Militärregierung

aus Wikipedia, der freien Enzyklopädie
(Weitergeleitet von Stratokratie)
Zur Navigation springen Zur Suche springen

Eine Militärregierung oder selten auch Stratokratie genannt (von griechisch στρατός stratos ‚Heer‘ und griechisch κρατεῖν kratein ‚herrschen‘) bezeichnet eine Herrschaftsform, in welcher die Staatsgewalt (insbesondere die vollziehende Gewalt) vom Militär ausgeht. Es bestehen Unterschiede zur Militärdiktatur.

Wenn das Militär die gesamte Staatsgewalt an sich reißt und zudem einen autoritären Herrschaftsstil praktiziert, spricht man von einer Militärdiktatur. In der historischen Entwicklung kam es auch zu Mischformen, in denen bürgerliche Regierungen existierten, die aber im Hintergrund vom Militär stark beeinflusst wurden. Zivile Regierungen erhalten demnach nicht die volle politische Macht und können zudem durch eine militärische Intervention abgesetzt werden. Gründe des Eingreifens können beispielsweise die Sicherung der Stabilität oder Beibehaltung des Status quo sein. Die Militärherrschaft kann sehr kurzlebig sein und nur bis zur Wiederherstellung des vom Militär gewünschten Zustandes andauern oder langfristiger Natur sein. Die Gründe für die Einrichtung einer Militärregierung liegen zumeist im innenpolitischen Versagen der Zivilregierung (zum Beispiel schlechte Wirtschaftslage oder terroristische Aktivitäten) und dem Fehlen einer anderen beherrschenden Klasse außer dem Militär.

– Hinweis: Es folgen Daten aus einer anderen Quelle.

(* ===== verification/Prelude.v ===== *)
(** * Verification of libspaznet

    libspaznet is a C++ networking library: an event loop, buffered
    connections on top of it, and protocol implementations (HTTP/1.1,
    WebSocket, HTTP/2, QUIC and HTTP/3) whose server side exists in two
    styles, coroutines and reactor callbacks.  This development models the
    event loop, the protocol implementations and both sides as Rocq
    functions and proves that they do what they promise.

    ** The parts and their models

    Bytes are integers of [Z] in 0..255 and [bytes] is a list of them;
    machine integers are integers of [Z] with the wrap-around written where
    the code can leave the range.  A function that can fail or throw returns an
    [option]; a loop is [loop step fuel] (defined in this file), where [None]
    means that the fuel was not enough.

    - Prelude.v (this file): integers, bit operations, big-endian numbers,
      cursors into buffers, loops, tactics and the hint database [spaz].
    - Utils.v: src/utils (byte order, decimal numbers, ASCII strings, header
      lookup).
    - PlatformIO.v: include/libspaznet/platform/platform_io.hpp as a class,
      with its epoll and poll back ends (src/platform).  The event loop,
      src/platform/io_context.cpp and its header: IoTable.v, the table of
      descriptors ([set_io_handler], [process_io_events]), against that class;
      TimerQueue.v, the timers; LinkedQueue.v, the queues of tasks and
      callbacks on a heap of nodes; EventLoop.v, [run], the worker threads and
      every call that reaches them, each thread with an explicit stack of
      what it has still to do; LoopSafety.v, the invariants of all
      interleavings, LoopRuns.v, particular ones; Parking.v, how workers sleep
      and are woken, interleaved at every access to the mutex, the flag and
      the queues; Resume.v, the bounded resumption of coroutines; Coroutine.v,
      their control blocks.
    - Buffers.v: src/reactor/buffered_connection.cpp.  [InputBuffer],
      [OutputBuffer] and the connection's reaction to readable and writable
      events, writes and closing, against a socket that may take any part of
      what it is offered.
    - Socket.v: [Socket::async_read] and [async_write] of src/server_impl.cpp
      over an interface, with a plain descriptor as an instance; TlsStream.v:
      src/tls/tls_stream.cpp, the other instance, over the TLS library as a
      class with laws.  Server.v: the rest of src/server_impl.cpp, each thread
      with the list of atomic pieces of code it has still to execute;
      ServerSafety.v: its theorems over all interleavings.  Resources.v:
      objects that have to be given back on every path.  Async.v: how the runs
      of coroutines over a socket compose.
    - ResponseWriter.v: include/libspaznet/reactor/response_writer.hpp.
    - Chunking.v: the interface between the network and a reactor dispatcher.
      [ByteMachine] is a state with a receive buffer and one round of a
      processing loop, [ByteMachineLaws] what the dispatcher promises about
      the round.  From the laws: processing terminates, and the way the
      network splits the bytes makes no difference.  The three dispatchers
      below and the request streams of HTTP/3 are instances.
    - Http1.v: example/http/src/handler.cpp (messages, parser, framing rules,
      chunked bodies, serialisation).  Http1Server.v:
      example/http/src/dispatcher_reactor.cpp ([Http1Connection]).
      Http1Coroutine.v: example/http/src/dispatcher_coroutine.cpp.
    - WsFrame.v, WsHandshake.v: example/http-websocket/src/handler.cpp and
      handshake.cpp (frames; SHA-1, Base64, the opening request).  WsServer.v:
      example/http-websocket/src/dispatcher_reactor.cpp ([WsConnection]),
      including the hand-off of plain HTTP to [Http1Connection].
      WsCoroutine.v: dispatcher_coroutine.cpp next to it, with one writer;
      WsGate.v: its write gate, with any number of them.
    - Huffman.v: src/codec/huffman.cpp.  Hpack.v, Http2Frame.v:
      example/http2/src/codec.cpp.  Http2Server.v:
      example/http2/src/dispatcher_reactor.cpp ([Http2Connection]).
    - VarInt.v, QuicPacket.v, QuicFrame.v, PnSpace.v, QuicCongestion.v,
      QuicStream.v, TransportParams.v: the files of the same names in
      example/quic-http3/src/quic (QuicCongestion.v holds recovery.cpp and
      congestion.cpp).  QuicCrypto.v: the key schedule and the cached AEAD
      contexts of crypto.cpp.  SortedMap.v: [std::map] with integer keys.
      QuicConn.v: connection.cpp, the state machine that composes all of them
      ([Conn] is the connection, [run_event] what the listener and the
      application can do to it); QuicConnStreams.v: its sending half;
      QuicConnNumbers.v: packet numbers; QuicConnTimer.v: the timer's send
      loops; QuicConnSteps.v: every event as a sequence of elementary steps;
      QuicConnFlow.v: receive accounting, with the receive half against an
      arbitrary peer in QuicStreamShape.v; QuicConnErrors.v: protocol
      violations; QuicConnLife.v: lifecycle and anti-amplification.
    - Listener.v: listener.cpp (Retry tokens, connection tables, routing;
      [sent] records what goes to the socket).  ByteMap.v: [std::map] keyed by
      byte strings.  ListenerSafety.v: routing over whole runs.
    - H3Frame.v, PrefixInt.v, Qpack.v:
      example/quic-http3/src/http3/h3frame.cpp and qpack.cpp.  Http3Server.v:
      server.cpp and service.cpp; Http3Delivery.v and Http3Safety.v: its
      theorems.

    ** What the theorems show

    - Codecs.  What an encoder writes, the decoder reads back, in any context
      and for every value the format can hold ([varint_roundtrip],
      [frame_roundtrip], [initial_packet_roundtrip],
      [transport_params_roundtrip], [h3_frame_roundtrip], [huffman_roundtrip],
      [hpack_roundtrip], [qpack_roundtrip], [http2_frame_roundtrip],
      [ws_frame_roundtrip], [http_response_roundtrip], [base64_roundtrip]),
      and what a decoder accepts is inside its input and in canonical form
      where the format has one ([parse_frames_safe], [parse_long_header_safe],
      [huffman_decode_canonical], [ws_parse_canonical], [http_request_sound]).
    - Dispatchers.  The splitting of the input does not matter ([h1_chunking],
      [ws_chunking], [h2_chunking]); requests are served in order
      ([h1_pipelining], [h1_in_order]) and messages arrive whole
      ([ws_message_delivered], [h2_request_delivered]); a completion commutes
      with the arrival of bytes ([h1_completion_commutes]); memory is bounded
      for every peer ([ws_resource_bounds], [h2_resource_bounds]); the calls
      to the application follow their protocol ([ws_lifecycle],
      [writer_delivers_once], [h2_active_requests]); a WebSocket server is an
      HTTP server for clients that ask for nothing else
      ([ws_http_transparent]).  The coroutine dispatchers are the same servers
      as the reactor ones ([h1_coroutine_equivalent],
      [ws_coroutine_equivalent], [ws_coroutine_http]), and coroutines that
      share a connection never mix their frames ([gate_serialises]).
    - The event loop.  An event of an old registration reaches nobody and every
      event of a current one its handler, once ([stale_events_dropped],
      [io_dispatch_exact]); timers refine a set of deadlines as long as no
      time overflows its 64 bits ([timers_refine]); a queue is first-in first-out and leaks no node
      ([queue_is_fifo]).  In every interleaving of the loop, its workers and
      other threads, where choosing a queue, enqueueing and waking the loop
      are separate steps: the table, the platform and the timers agree and
      nothing is stuck ([loop_sound]), posted callbacks run once
      ([posted_run_once]), handlers run on one thread ([io_thread_affinity]),
      neither the loop nor a worker sleeps over something to do
      ([no_lost_wakeup], [no_worker_sleeps_over_work]), and without workers
      deferred objects are destroyed when nothing can be running inside them,
      in whatever order a vector destroys its elements
      ([deferred_destroyed_safely]).  Chains of coroutines do not grow the
      stack ([resume_depth_bounded]), and the count of a frame is the number
      of references to it, those lost with a frame that was destroyed too
      early included ([refcounts_exact]).
    - Connections.  Output leaves in order and exactly once
      ([conn_output_fifo]), a connection with queued output is always
      registered for writability ([conn_no_lost_wakeup]) and a cooperative
      socket drains it ([conn_flush_completes]).
    - Sockets and the server.  A coroutine reads the peer's bytes and writes its
      own in order and exactly once, over a descriptor ([async_io_exact]) and
      over TLS ([tls_stream_exact], [tls_write_completes], for lengths below
      [2^31]).  Every descriptor has one owner and is closed once, or was
      given to a connection factory that threw ([descriptors_accounted]),
      gauges count what is open ([gauges_exact]), connections are touched by
      the thread of their loop ([handlers_on_their_loop]), and with one loop
      [stop()] reaches all of them but one that is just being registered
      ([registry_complete]).
    - QUIC.  A stream hands the application the peer's bytes in order and once
      ([stream_reassembly]); the sending half never reads outside its buffer,
      never exceeds a limit and keeps every byte until it is acknowledged
      ([send_half_safe], [send_half_releases]), and for every sequence of
      datagrams, timer ticks and writes the connection keeps its streams so,
      together stay within the peer's MAX_DATA, and has every byte that was
      sent and not acknowledged either in flight or queued again
      ([connection_send_safe]); a connection only moves forward through its
      states and keeps its identity ([connection_lifecycle]) and sends an
      unvalidated address at most three times what came from there, one
      CONNECTION_CLOSE aside ([amplification_limited]); whatever arrives, the
      stream data held never exceeds [initial_max_data]
      ([receive_memory_bounded]), and a packet closes the connection exactly
      when it breaks one of the rules the code checks, with the code RFC 9000
      gives the rule, two cases aside ([violations_reported]); packet numbers are not
      reused ([packet_numbers_fresh]) and the timer's send loops end
      ([timer_loop_ends]); the record of received packet
      numbers is exact ([on_received_correct]); packet numbers are recovered
      within the window ([packet_number_decoded]) and nonces do not repeat
      ([nonce_unique]); the estimators stay in range ([rtt_estimates_bounded],
      [congestion_step_ok]).
    - The QUIC listener routes every datagram to the connection that owns its
      id, freezes the peer's address when the handshake completes and sends
      only to peers it heard from ([listener_routing]); it accepts exactly its
      own Retry tokens, from the address they were made for
      ([retry_token_exact]).
    - HTTP/3.  A request that arrives in any pieces reaches the application
      once, as it was sent, and its response is written to its stream
      ([h3_request_delivered]); for every peer the undecoded bytes and the
      bodies stay within their limits and the application is called once per
      stream ([h3_server_safe]).
    - Several theorems prove that the code does not do what it means to; they
      are stated next to the component and named after the defect
      (for instance [retry_token_key_leaks], [coalesced_version_zero],
      [h3_response_waits], [no_growth_after_loss],
      [http_length_overflow_ignored], [ws_open_after_close],
      [deferred_too_early], [self_post_starves], [poll_token_of_the_future],
      [reused_number_escapes], [stop_misses_newcomer],
      [throwing_factory_leaks], [tls_throw_closes_twice],
      [handshake_waits_with_unsent], [long_write_fails],
      [timer_overflow_spins], [destroyed_await_leaks],
      [header_fields_accumulate]).

    ** Parameters

    Application handlers are functions of what has happened on the connection
    so far.  Sockets are oracles for the outcome of each attempt to write.
    The iteration order of an [unordered_map] is an arbitrary permutation.
    The cryptography of QUIC is the classes [Crypto] in QuicPacket.v and
    [CryptoLib] in QuicCrypto.v, its TLS handshake the class [Tls] in
    QuicConn.v, each with an instance that shows its laws can be satisfied.
    The clock is a function of the number of times it was read.  The epoll
    system calls are the class [EpollKernel], [std::priority_queue] the class
    [PriorityQueue], the TLS library of streams the classes [SslLibrary] and
    [SslLaws]; what poll(2) and epoll_wait(2) report, what the
    application's callbacks do and which thread goes on are arbitrary.

    ** Fuel

    Every loop that is not structural runs on a fuel computed from its state:
    the length of the input still to be read (parsers, dispatchers, Huffman
    and HPACK decoding), twice the receive buffer and one (WebSocket frames,
    where a payload may be empty), 64 (the padding of SHA-1).  The timer loop
    of a QUIC connection and of the listener takes its fuel as an argument,
    and [timer_loop_ends] says how much is enough.  The loops over timers take
    the number of entries and one, the release of coroutines the number of
    references and one.  A coroutine takes its
    fuel as an argument, because the descriptor may block any number of times;
    [ends] in Async.v says that enough of it gives the result.  The theorems
    that speak of a result show that the result exists, so the fuel suffices.

    ** Not modelled

    Of the event loop: the awaiters for sleeping, the creation of the wake-up
    pipe and the joining of threads.  Of the server: address strings, the
    deadlines of [stop()] and the sum of the statistics.  Exceptions of the
    application are modelled where the code catches them or where their
    passing through changes what it owes (the HTTP handlers, the connection
    factory); an allocation that fails is not.  The kqueue and IOCP
    back ends and the logger are system calls.  The coroutine dispatcher of
    HTTP/2 implements the same protocol as the reactor one on top of sockets.
    The binding of QUIC to the TLS library is a parameter ([Tls]).  Demonstrations and fuzz targets
    only use the library. *)
From stdpp Require Export prelude.
From Stdlib Require Export ZArith Lia.
From Stdlib Require String Ascii.
Export String.StringSyntax.
Delimit Scope string_scope with string.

Oftmals werden Militärregierungen auch als Übergangslösungen in besetzten Ländern installiert. Beispiele dafür sind neben Deutschland (1945–1949), Japan (1945–1952), Österreich (1945–1955) in neuerer Zeit der Irak (2003–2004). Militärregierungen in besetzten Gebieten tragen stets den autokratischen Charakter, insofern die politische Macht bei der Führung der Besatzungstruppen monopolisiert wird. Dienen sie dem Zweck, ein neues politisches System in dem besiegten Land aufzubauen, handelt es sich um Diktaturen.[1] (Siehe hierzu auch „Militärregierungen durch Besatzung“.) Doch sollten diese Interventionen ausländischer Truppen von einem Putsch durch das eigene Militär unterschieden werden.

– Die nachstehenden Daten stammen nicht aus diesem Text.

(* ===== verification/SortedMap.v ===== *)
(** * Maps in key order

    A [std::map<uint64_t, V>] as the list of its entries in ascending key
    order, with the operations the QUIC connection uses: [find],
    [operator[]] assignment, [emplace], [erase], and the in-order walks that
    erase entries on the way. *)
From S2P Require Import Prelude.

Local Open Scope Z_scope.

Section SortedMap.
Context {V : Type}.

Fixpoint sm_find (k : Z) (m : list (Z * V)) : option V :=
  match m with
  | [] => None
  | (j, v) :: m => if j =? k then Some v else sm_find k m
  end.

(** [m[k] = v]. *)
Fixpoint sm_insert (k : Z) (v : V) (m : list (Z * V)) : list (Z * V) :=
  match m with
  | [] => [(k, v)]
  | (j, w) :: m' => if k <? j then (k, v) :: m else if j =? k then (k, v) :: m' else (j, w) :: sm_insert k v m'
  end.

Definition sm_emplace (k : Z) (v : V) (m : list (Z * V)) : list (Z * V) :=
  match sm_find k m with Some _ => m | None => sm_insert k v m end.

(** Changing the value an iterator points to. *)
Fixpoint sm_update (k : Z) (f : V -> V) (m : list (Z * V)) : list (Z * V) :=
  match m with
  | [] => []
  | (j, v) :: m => if j =? k then (j, f v) :: m else (j, v) :: sm_update k f m
  end.

Definition keys (m : list (Z * V)) : list Z := m.*1.

(** Ascending keys, all above [l]. *)
Fixpoint above (l : Z) (m : list (Z * V)) : Prop :=
  match m with [] => True | (k, _) :: m => l < k /\ above k m end.

Definition sorted_map (m : list (Z * V)) : Prop := exists l, above l m.

Lemma above_weaken l l' m : l' <= l -> above l m -> above l' m.
Proof. destruct m as [|[k v] m]; [done|]. cbn. intros ? [? ?]. split; [lia|done]. Qed.

Lemma above_find l m k : above l m -> k <= l -> sm_find k m = None.
Proof.
  revert l. induction m as [|[j v] m IH]; intros l H Hk; [done|]. cbn in *. destruct H as [H1 H2].
  destruct (Z.eqb_spec j k); [lia|]. apply (IH j H2). lia.
Qed.

Lemma above_insert l k v m : above l m -> l < k -> above l (sm_insert k v m).
Proof.
  revert l. induction m as [|[j w] m IH]; intros l H Hk; [done|]. cbn [sm_insert above] in *. destruct H as [H1 H2].
  destruct (Z.ltb_spec k j); [done|]. destruct (Z.eqb_spec j k) as [->|]; [done|]. split; [done|]. apply IH; [done|lia].
Qed.

Lemma sorted_insert k v m : sorted_map m -> sorted_map (sm_insert k v m).
Proof. intros [l H]. exists (Z.min l (k - 1)). apply above_insert; [eapply above_weaken; [|done]; lia|lia]. Qed.

Lemma find_insert k v m j : sm_find j (sm_insert k v m) = if k =? j then Some v else sm_find j m.
Proof.
  induction m as [|[i w] m IH]; cbn [sm_insert sm_find]; [done|]. destruct (Z.ltb_spec k i); [done|].
  destruct (Z.eqb_spec i k) as [->|Hn]; cbn [sm_find].
  - by destruct (Z.eqb_spec k j).
  - rewrite IH. destruct (Z.eqb_spec i j), (Z.eqb_spec k j); congruence.
Qed.

Lemma find_update k f m j : sm_find j (sm_update k f m) = if k =? j then f <$> sm_find j m else sm_find j m.
Proof.
  induction m as [|[i w] m IH]; cbn [sm_update sm_find]; [by case_match|]. destruct (Z.eqb_spec i k) as [->|Hn]; cbn [sm_find].
  - by destruct (Z.eqb_spec k j).
  - rewrite IH. destruct (Z.eqb_spec i j), (Z.eqb_spec k j); congruence.
Qed.

Lemma keys_update k f m : keys (sm_update k f m) = keys m.
Proof. induction m as [|[j v] m IH]; [done|]. cbn [sm_update]. case_match; cbn; [done|]. f_equal. exact IH. Qed.

Lemma above_keys l m m' : keys m = keys m' -> above l m -> above l m'.
Proof.
  revert l m'. induction m as [|[j v] m IH]; intros l [|[j' v'] m'] E H; try done. cbn in *. injection E as <- E. destruct H. split; [done|]. by apply IH.
Qed.

Lemma sorted_update k f m : sorted_map m -> sorted_map (sm_update k f m).
Proof. intros [l H]. exists l. eapply above_keys; [|done]. by rewrite keys_update. Qed.

Lemma above_elem l m k v : above l m -> (k, v) ∈ m -> l < k /\ sm_find k m = Some v.
Proof.
  revert l. induction m as [|[j w] m IH]; intros l H Hin; [by apply elem_of_nil in Hin|]. cbn [above] in H. destruct H as [H1 H2].
  cbn [sm_find]. apply elem_of_cons in Hin as [[= -> ->]|Hin].
  - by rewrite Z.eqb_refl.
  - destruct (IH j H2 Hin) as [H3 H4]. destruct (Z.eqb_spec j k); [lia|]. split; [lia|done].
Qed.

Lemma find_elem m k v : sm_find k m = Some v -> (k, v) ∈ m.
Proof.
  induction m as [|[j w] m IH]; [done|]. cbn [sm_find]. destruct (Z.eqb_spec j k) as [->|]; [intros [= ->]; left|]. right. by apply IH.
Qed.

Lemma sorted_filter (P : Z * V -> Prop) {dec : forall x, Decision (P x)} m : sorted_map m -> sorted_map (filter P m).
Proof.
  intros [l H]. exists l. revert l H. induction m as [|[k v] m IH]; intros l H; [done|]. cbn [above] in H. destruct H as [H1 H2].
  rewrite filter_cons. case_decide; cbn [above]; [split; [done|by apply IH]|]. apply IH. eapply above_weaken; [|done]. lia.
Qed.

Lemma find_filter (P : Z * V -> Prop) {dec : forall x, Decision (P x)} m k : sorted_map m ->
  sm_find k (filter P m) = v ← sm_find k m; if decide (P (k, v)) then Some v else None.
Proof.
  intros [l H]. revert l H. induction m as [|[j v] m IH]; intros l H; [done|]. cbn [above] in H. destruct H as [H1 H2].
  rewrite filter_cons. cbn [sm_find]. destruct (Z.eqb_spec j k) as [->|Hn].
  - cbn [mbind option_bind]. destruct (decide (P (k, v))) as [Hp|Hp]; cbn [sm_find]; [by rewrite Z.eqb_refl|].
    rewrite (IH k H2), (above_find k m k H2) by lia. done.
  - destruct (decide (P (j, v))); cbn [sm_find]; [rewrite (proj2 (Z.eqb_neq j k) Hn)|]; by apply (IH j).
Qed.

(** *** Sums over the values *)

Definition sm_sum (g : V -> Z) (m : list (Z * V)) : Z := foldr (fun kv s => g kv.2 + s) 0 m.

Lemma sum_insert g k v m : sorted_map m -> sm_sum g (sm_insert k v m) = sm_sum g m + g v - default 0 (g <$> sm_find k m).
Proof.
  intros [l H]. revert l H. induction m as [|[j w] m IH]; intros l H; [cbn; lia|]. cbn [sm_insert above sm_find] in *. destruct H as [H1 H2].
  destruct (Z.ltb_spec k j).
  - destruct (Z.eqb_spec j k); [lia|]. rewrite (above_find j m k H2) by lia. cbn. lia.
  - destruct (Z.eqb_spec j k) as [->|]; cbn [sm_sum foldr snd fmap option_fmap option_map default].
    + unfold id. lia.
    + specialize (IH j H2). unfold sm_sum in IH at 1 2. rewrite IH. lia.
Qed.

Lemma sum_update g k f m : sm_sum g (sm_update k f m) = sm_sum g m + default 0 ((fun v => g (f v) - g v) <$> sm_find k m).
Proof.
  induction m as [|[j w] m IH]; [cbn; lia|]. cbn [sm_update sm_find]. destruct (Z.eqb_spec j k) as [->|]; cbn [sm_sum foldr snd fmap option_fmap option_map default].
  - unfold id. lia.
  - unfold sm_sum in IH at 1 2. rewrite IH. lia.
Qed.

Lemma sum_find_le g m k v : (forall v, 0 <= g v) -> sm_find k m = Some v -> g v <= sm_sum g m.
Proof.
  intros Hg. assert (Hs : forall m, 0 <= sm_sum g m) by (induction m0 as [|[j w] m0 IH]; cbn; [lia|]; specialize (Hg w); unfold sm_sum in IH; lia).
  induction m as [|[j w] m IH]; [done|]. cbn [sm_find sm_sum foldr snd]. destruct (Z.eqb_spec j k).
  - intros [= ->]. specialize (Hs m). unfold sm_sum in Hs. lia.
  - intros H. specialize (IH H). specialize (Hg w). unfold sm_sum in IH. lia.
Qed.
End SortedMap.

Stufen einer Militärherrschaft

[Bearbeiten | Quelltext bearbeiten]

Eric Nordlinger analysierte 1977 in seinem Buch Soldiers in Politics verschiedene Militärherrschaften. Er teilte die politische Einflussnahme der Armee in drei Stufen ein:

  1. Mäßigende, beschwichtigende Form: Wenn Zivilisten politische Ämter auch weiterhin bekleiden, behalten Offiziere ein Vetorecht. Unter Androhung militärischer Gewalt sind sie fähig, Politiker durch ihnen wohlgesinntere Personen zu ersetzen, ohne dabei selbst direkt in der Politik aktiv zu werden. Ihr Ziel ist die Vermeidung anders gerichteter politischer Ideologien. Wirtschaftlich bleibt zumeist alles beim Alten.
  2. Beschützende Form: Das Militär übernimmt die Regierungskontrolle, um die Stabilität wiederherzustellen. Während dieser Zeit kommt es oft zu wirtschaftlichen Reformen. Öffentliche Organisationen und Medien können wie gewohnt arbeiten.
  3. Beherrschende Form: Es wird ein Militärregime errichtet, das auch einen weitreichenden Einfluss auf das öffentliche Leben ausübt. Es kommt zu grundlegenden gesellschaftlichen Veränderungen, wobei auch viele Grundrechte verletzt werden. Das Militär führt ein bürokratisches System ein. Unabhängige Medien werden verboten.

Empirische Evidenz

[Bearbeiten | Quelltext bearbeiten]

Militärisch dominierte Staaten

[Bearbeiten | Quelltext bearbeiten]

Türkei (1980–1989)

[Bearbeiten | Quelltext bearbeiten]

1989 wurde der Nationale Sicherheitsrat in der Türkei aufgelöst. Dieser Rat bestand aus ranghohen Offizieren, welche die Exekutive besaßen. Die Ursprünge dieser militärischen Dominanz rührten aus der Zeit Kemal Atatürks. Atatürk begründete die Ideologie des Kemalismus, mit dem er die Türkei radikal umgestaltete. Er führte beispielsweise das Frauenwahlrecht ein, schloss Koranschulen und lehnte das türkische Rechtssystem an westliche Vorbilder an. Das Erbe Atatürks wird seitdem vom türkischen Militär geschützt. 1960 führten soziale Missstände zum Sturz der Regierung durch General Cemal Gürsel. Aber auch die Folgeregierung konnte die Probleme nicht in den Griff bekommen. Linke und rechte Terroraktivitäten nahmen zu und die Wirtschaftslage verschlechterte sich rapide.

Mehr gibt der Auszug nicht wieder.